Матрос Назаров был тяжело ранен при взрыве погреба; рядом с ним матрос Гилин представлял собой столб пламени. Когда на нём погасили одежду, он, весь обгорелый, сам притащил на спине Назарова на перевязочный пункт.
Все показали себя героями...
Вдруг огненно-багровый столб поднялся над южным фортом. Казалось, весь воздух задрожал от сотрясения. Это удачный выстрел, направленный Вереютиным, взорвал пороховой склад... Пулемёты с «Гиляка» осыпали в то же время форты снарядами, заставляя прислугу орудий то и дело разбегаться за закрытия. В то же самое время лейтенант Бахирев уже подводил под пробоины пластырь, работая со своей командой под непрерывным огнём...
Все, от командира и до последнего кочегара, невзирая на величайшую опасность, работали без суматохи, с рвением, словно гордясь выпавшей на их долю участью доказать перед лицом всей Европы, что более удалых моряков, чем в России, нет.
Не слаще приходилось и «Корейцу». Один за другим два снаряда пробили его борт и зажгли кают-компанию над кормовым бомбовым погребом. Первый из них, словно ножом, срезал голову спустившегося с палубы лейтенанта Евгения Николаевича Буракова, того самого офицера, который так рвался в экспедицию Сеймура. Оправдались его предчувствия. Слава героя осенила его только после смерти.

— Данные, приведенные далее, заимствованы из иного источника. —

Definition validateClaims (raw : list (string * jvalue)) (config : IssuerConfig) (now : Z)
    : Claims + verification_error :=
  let refuse message := inr (InvalidToken (ErrNew message)) in
  match stringList (claim raw "aud") with
  | Err _ => refuse "audience is not allowed"%string
  | Ok audience =>
  if negb (intersects audience (Audiences config)) then refuse "audience is not allowed"%string else
  match (match claim raw "resource" with None => Ok [] | Some value => stringList (Some value) end) with
  | Err err => inr (InvalidToken err)
  | Ok resources =>
  if (0 <? llen (Resources config)) && negb (intersects resources (Resources config)) then
    refuse "resource is not allowed"%string else
  match numericDate (claim raw "exp") with
  | Err _ => refuse "token is expired or exp is missing"%string
  | Ok expires =>
  if negb (now <? time_Add expires (ClockSkew config)) then refuse "token is expired or exp is missing"%string else
  match not_future raw "nbf" (ClockSkew config) now with
  | None => refuse "token is not yet valid"%string
  | Some notBefore =>
  match not_future raw "iat" (ClockSkew config) now with
  | None => refuse "token issue time is in the future"%string
  | Some _ =>
      let subject := match claim raw "sub" with Some (JString s) => s | _ => EmptyString end in
      inl (mkClaims (Issuer config) subject audience resources expires notBefore raw)
  end
  end
  end
  end
  end.

(** ** Keys *)

(** [JWK]: the text members by name. *)
Definition jwk_fields : list string := ["kty"; "kid"; "use"; "alg"; "n"; "e"; "crv"; "x"; "y"]%string.
Definition set_jwk (name : string) (m : member) (key : gmap string string) : option (gmap string string) :=
  set_string m (default EmptyString (key !! name)) ≫= fun v => Some (<[name := v]> key).

(** [json.Unmarshal] of one element of the set. *)
Definition decode_jwk (v : jvalue) : option (gmap string string) :=
  match v with
  | JObject members =>
      set_members jwk_fields false set_jwk (map (fun kv => mkMember kv.1 kv.2 EmptyString) members) ∅
  | JNull => Some ∅
  | _ => None
  end.

(** The number big-endian bytes are. *)
Definition big_bytes (s : string) : Z := foldl (fun acc c => acc * 256 + byte_val c) 0 (bytes_of s).

Definition decodeBig (value : string) : option Z :=
  match b64_decode value with Some EmptyString => None | Some bytes => Some (big_bytes bytes) | None => None end.
Definition decodeFixed (value : string) (size : Z) : option string :=
  match b64_decode value with Some bytes => if slen bytes =? size then Some bytes else None | None => None end.

Section Verify.
Context (rsa_Verify : Z -> Z -> string -> string -> bool).
Context (ecdsa_Verify : string -> string -> string -> Z -> Z -> bool).
Context (ed25519_Verify : string -> string -> string -> bool).
Context (on_curve : string -> string -> bool).

(** The RSA, EC and OKP cases of [parseJWK]. *)
Definition rsa_key (n e : string) : result PublicKey :=
  match decodeBig n with
  | None => Err (ErrNew "invalid JWK integer")
  | Some n =>
      match b64_decode e with
      | Some bytes =>
          if (slen bytes =? 0) || (4 <? slen bytes) then Err (ErrNew "invalid RSA exponent") else
          let exponent := big_bytes bytes in
          if (exponent <? 3) || (n <? 2 ^ 2047) then Err (ErrNew "RSA signing key is too weak")
          else Ok (RSAKey n exponent)
      | None => Err (ErrNew "invalid RSA exponent")
      end
  end.
Definition ec_key (crv x y : string) : result PublicKey :=
  if negb (String.eqb crv "P-256") then Err (ErrNew "unsupported EC curve") else
  match decodeFixed x 32 with
  | None => Err (ErrNew "invalid JWK coordinate")
  | Some x =>
      match decodeFixed y 32 with
      | Some y => if on_curve x y then Ok (ECKey x y) else Err (ErrNew "invalid EC key")
      | None => Err (ErrNew "invalid EC key")
      end
  end.
Definition okp_key (crv x : string) : result PublicKey :=
  if negb (String.eqb crv "Ed25519") then Err (ErrNew "unsupported OKP curve") else
  match decodeFixed x 32 with Some value => Ok (EdKey value) | None => Err (ErrNew "invalid Ed25519 key") end.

На гибель славного моряка не было времени даже внимания обратить. Бледные как полотно матросы кинулись со шлангами, видя, что их товарищ, «хозяин трюмных отсеков», Ларионов, который должен был открыть краны трюма для затопления бомбового погреба, был ранен, хотя и слегка, вторым неприятельским снарядом и потерял ключи от них... Опасность была велика, как никогда. Взрыв «Корейца» мог повлечь за собой гибель его соседей. Это и произошло бы, если бы молодцы-матросы не затопили через помпы крюйт-камеру и бомбовый погреб и не успели в последнюю минуту затушить пламя.